Entre 2015 e 2025, a população em idade escolar caiu de aproximadamente 55,7 milhões para 50,3 milhões de pessoas, uma redução de quase 10%. As projeções do IBGE indicam que essa tendência continuará nas próximas décadas, reduzindo ainda mais o universo potencial de alunos para as instituições de ensino.

Concorrência cresce mesmo com menos alunos
Além da redução demográfica, o levantamento chama atenção para outro movimento que aumenta a pressão sobre as escolas privadas: o crescimento da oferta.

Enquanto o número de estudantes diminui, a quantidade de instituições particulares aumentou nos últimos anos. Entre 2015 e 2025, a rede privada passou de cerca de 39 mil para mais de 41 mil escolas, tornando a disputa por matrículas ainda mais intensa.

Segundo Rodrigo Arantes, esse cenário reduz a densidade média de alunos por escola, aumenta a sensibilidade à inadimplência, eleva os custos comerciais e amplia a competição baseada em descontos e preços.
Rede privada ganhou participação, mas cenário recente preocupa
Apesar da retração observada em 2025, o estudo destaca que, ao longo da última década, a rede privada ampliou sua participação relativa no ensino regular.
Entre 2015 e 2025, a participação das escolas particulares passou de aproximadamente 18,1% para 19,5% das matrículas do ensino regular. No entanto, o dado mais recente mostra uma perda de cerca de 120 mil matrículas entre 2024 e 2025, indicando um cenário mais desafiador para o setor.
Projeção indica necessidade de adaptação das escolas
Mantido o cenário atual, a projeção sugere que o mercado poderá comportar um número significativamente menor de escolas privadas nas próximas décadas.
O estudo estima que, caso a média atual de alunos por unidade seja mantida, o mercado teria capacidade para aproximadamente 33 mil escolas em 2040, frente às mais de 41 mil existentes atualmente.
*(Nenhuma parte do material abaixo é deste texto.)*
(** * generate_report.py: the paginated report renderer

    A shallow embedding of [src/generate_report.py]: the class [RPGReport]
    (header, footer, chapter_title, body_text, bullet_point, code_block,
    bold_text) and the driver [generate_report], together with the part of
    the fpdf2 drawing context those methods call into (cursor, fonts and
    colours, [cell], [multi_cell], [line], [rect], [ln], [add_page], the
    automatic page break, and the substitution of the total-page alias
    performed by [output]).

    Lengths are millimetres, kept as exact rationals; Python computes them
    in binary floating point, whose rounding is not modelled: the
    properties that describe a page-break decision itself ([code_block]
    against 270, [cell] against the trigger) leave a band of [slack]
    around the threshold, inside which the program may decide either
    way.  A drawing
    call appends one entry to the log [out]; an entry records the page it
    lands on, which of header(), footer() or the content code drew it, and
    the primitive itself.  Text measurement (font metrics and the line
    breaking of [multi_cell]) belongs to the font tables of the library and
    is a parameter of the development. *)

From Stdlib Require Import QArith Lqa ZArith Lia Bool List String Ascii.
From Stdlib Require Import Decimal DecimalString.
Import ListNotations.

Open Scope string_scope.
Open Scope Q_scope.

(** ** Outcomes *)

(** fpdf2 raises [FPDFException] when a drawing method is called before
    the first add_page() and when text is drawn before any set_font(). *)
Inductive exn : Type :=
| FPDFException (msg : string).

Inductive result (A : Type) : Type :=
| Ok (a : A)
| Raise (e : exn).

Arguments Ok {A} a.
Arguments Raise {A} e.

Definition bind {A B : Type} (r : result A) (k : A -> result B) : result B :=
  match r with
  | Ok a => k a
  | Raise e => Raise e
  end.

Notation "x <- r ;; k" := (bind r (fun x => k))
  (at level 100, r at next level, right associativity).

Definition no_page_open : exn :=
  FPDFException "No page open, you need to call add_page() first".

Definition no_font_set : exn :=
  FPDFException "No font set, you need to call set_font() beforehand".

Definition not_enough_space : exn :=
  FPDFException "Not enough horizontal space to render a single character".

(** ** Page geometry of [RPGReport()]: FPDF defaults, portrait A4 in mm *)

(** One millimetre in points. *)
Definition k : Q := 72 / 25.4.

Definition page_w : Q := 595.28 / k.
Definition page_h : Q := 841.89 / k.

Definition l_margin : Q := 10.
Definition t_margin : Q := 10.
Definition r_margin : Q := 10.

(** ** Drawn primitives *)

Definition rgb : Type := (Z * Z * Z)%type.

Inductive Align : Type := AlignL | AlignC | AlignR | AlignJ.

Inductive XPos : Type := XLEFT | XRIGHT | XLMARGIN.
Inductive YPos : Type := YTOP | YNEXT.

Inductive prim : Type :=
| Text (x y w h : Q) (txt : string) (align : Align)
       (family style : string) (size_pt : Z) (color : rgb)
| Line (x1 y1 x2 y2 : Q) (stroke : rgb)
| Rect (x y w h : Q) (style : string) (stroke fill : rgb).

(** Who issued the drawing call. *)
Inductive region : Type := Header | Body | Footer.

Record entry : Type := mkEntry {
  on_page : nat;
  origin : region;
  what : prim
}.

Definition region_eqb (a b : region) : bool :=
  match a, b with
  | Header, Header | Body, Body | Footer, Footer => true
  | _, _ => false
  end.
(** X16: publish() makes the podcast published as of the current time,
    overwriting an earlier publishedAt: from then on isPublished holds and
    findPublished returns it.  archive() takes it out of findPublished,
    findByCategory, findPopular and findRecent at every time, with its
    publishedAt left in place. *)
Theorem publish_and_archive now p :
  (Podcast.publishedAt (Podcast.publish now p) = Some now /\
   forall now' coll, (now <= now')%Z ->
     Podcast.isPublished now' (Podcast.publish now p) = true /\
     (Podcast.publish now p ∈ coll ->
      Podcast.publish now p ∈ Podcast.findPublished now' coll)) /\
  (Podcast.publishedAt (Podcast.archive now p) = Podcast.publishedAt p /\
   forall now' coll cat k,
     Podcast.isPublished now' (Podcast.archive now p) = false /\
     (Podcast.archive now p ∉ Podcast.findPublished now' coll) /\
     (Podcast.archive now p ∉ Podcast.findByCategory now' cat coll) /\
     (Podcast.archive now p ∉ Podcast.findPopular now' k coll) /\
     Podcast.archive now p ∉ Podcast.findRecent now' k coll).
Proof.
  assert (Podcast.publish now p =
          Podcast.set_publishedAt now (Podcast.set_status Podcast.published p)) as Hpub.
  { unfold Podcast.publish. by apply (preSave_dated _ _ _ now). }
  assert (Podcast.archive now p = Podcast.set_status Podcast.archived p) as Harch.
  { unfold Podcast.archive. by apply preSave_not_published. }
  split.
  - rewrite Hpub. split; [done|]. intros now' coll Hle.
    assert (Podcast.isPublished now'
              (Podcast.set_publishedAt now (Podcast.set_status Podcast.published p)) = true)
      as Hvis.
    { unfold Podcast.isPublished. simpl. by rewrite bool_decide_eq_true_2. }
    split; [done|]. intros Hin.
    unfold Podcast.findPublished.
    rewrite merge_sort_Permutation, list_elem_of_filter, visible_isPublished. done.
  - rewrite Harch. split; [done|]. intros now' coll cat k.
    assert (~ Podcast.visible now' (Podcast.set_status Podcast.archived p)) as Hhid.
    { by intros [Hs _]. }
    split; [|split; [|split; [|split]]].
    + destruct (Podcast.isPublished now' _) eqn:E; [|done].
      by apply visible_isPublished in E.
    + unfold Podcast.findPublished.
      rewrite merge_sort_Permutation, list_elem_of_filter. tauto.
    + unfold Podcast.findByCategory.
      rewrite merge_sort_Permutation, list_elem_of_filter. tauto.
    + unfold Podcast.findPopular. intros Hin.
      destruct (limitTo_split k
                  (merge_sort Podcast.mostListenedFirst
                     (filter (Podcast.visible now') coll))) as [rest Hrest].
      assert (Podcast.set_status Podcast.archived p ∈
                merge_sort Podcast.mostListenedFirst (filter (Podcast.visible now') coll))
        as Hin' by (rewrite Hrest; apply elem_of_app; by left).
      rewrite merge_sort_Permutation, list_elem_of_filter in Hin'. tauto.
    + unfold Podcast.findRecent. intros Hin.
      destruct (limitTo_split k
                  (merge_sort Podcast.newestFirst
                     (filter (Podcast.visible now') coll))) as [rest Hrest].
      assert (Podcast.set_status Podcast.archived p ∈
                merge_sort Podcast.newestFirst (filter (Podcast.visible now') coll))
        as Hin' by (rewrite Hrest; apply elem_of_app; by left).
      rewrite merge_sort_Permutation, list_elem_of_filter in Hin'. tauto.
Qed.
(** * PGVector: the pgvector vector store of mem0

    A shallow embedding of [mem0/vector_stores/pgvector.py].  The adapter
    talks to PostgreSQL through a pooled connection; the embedding keeps
    the adapter's own code (cursor acquisition, statement construction,
    result conversion) as state-and-exception passing functions, and gives
    the relational engine a small executable model that interprets exactly
    the statements the adapter issues. *)

From stdpp Require Import gmap strings list fin_maps pretty.

Open Scope Z_scope.

(** ** Python values *)

(** Scalars found in payload dicts and filter dicts. *)
Inductive pyval :=
| PyNone
| PyBool (b : bool)
| PyInt (z : Z)
| PyStr (s : string).

#[global] Instance pyval_eq_dec : EqDecision pyval.
Proof. solve_decision. Defined.

(** Python's [str(v)]. *)
Definition py_str (v : pyval) : string :=
  match v with
  | PyNone => "None"
  | PyBool true => "True"
  | PyBool false => "False"
  | PyInt z => pretty z
  | PyStr s => s
  end.

(** A payload dict: equality of dicts ignores insertion order. *)
Abbreviation pydict := (gmap string pyval).

(** A filter dict is iterated with [.items()], so its insertion order is
    kept. *)
Abbreviation filter_dict := (list (string * pyval)).

(** Exceptions.  [KeyboardInterrupt] derives from [BaseException] only, so
    an [except Exception] clause does not catch it. *)
Inductive exn :=
| TypeError (msg : string)
| IndexError (msg : string)
| DatabaseError (msg : string)
| KeyboardInterrupt.

Definition is_Exception (e : exn) : bool :=
  match e with
  | KeyboardInterrupt => false
  | _ => true
  end.

Inductive outcome (A : Type) :=
| Return (a : A)
| Raise (e : exn).
Arguments Return {A} a.
Arguments Raise {A} e.

(** [PSYCOPG_VERSION], fixed when the module is imported. *)
Inductive psycopg_version := V2 | V3.

(** ** The engine's parameters

    Vector components are PostgreSQL/Python floats; the adapter never
    computes with them.  The distance operator [<=>] and the order used by
    [ORDER BY] belong to the engine, as does the size report of
    [pg_size_pretty]. *)
Class Engine (float : Type) := {
  cosine_distance : list float → list float → float;
  float_le : float → float → bool;
  pg_size_pretty : nat → string;
}.


Module OutputData.
(** [class OutputData(BaseModel)]. *)
Record t (float : Type) := mk {
  id : option string;
  score : option float;
  payload : option pydict;
}.
Arguments mk {float} _ _ _.
Arguments id {float} _.
Arguments score {float} _.
Arguments payload {float} _.
End OutputData.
A análise ressalta, porém, que essa estimativa não representa uma previsão de fechamento de instituições, mas sim um indicativo da pressão estrutural que o setor poderá enfrentar.

Estratégia comercial será cada vez mais decisiva
Na avaliação de Rodrigo Arantes, fatores como retenção de alunos, rematrículas, posicionamento de mercado e diferenciação da proposta pedagógica tendem a ganhar ainda mais importância nos próximos anos.
Para o especialista, o crescimento das instituições não dependerá apenas da divulgação ou da captação de novos estudantes, mas da capacidade de oferecer valor percebido, fortalecer a fidelização e atuar de forma estratégica em um mercado cada vez menor e mais competitivo.
Planejamento passa a ser prioridade
A conclusão do estudo é que a redução das matrículas na rede privada não pode ser atribuída exclusivamente à queda da natalidade. Embora a demografia represente o principal fator estrutural, aspectos como aumento da concorrência, eficiência comercial, retenção de alunos e posicionamento estratégico também influenciam diretamente os resultados das instituições.
Diante desse cenário, o planejamento baseado em dados, aliado à adaptação das estratégias comerciais e acadêmicas, tende a se tornar um dos principais diferenciais para a sustentabilidade das escolas privadas nas próximas décadas.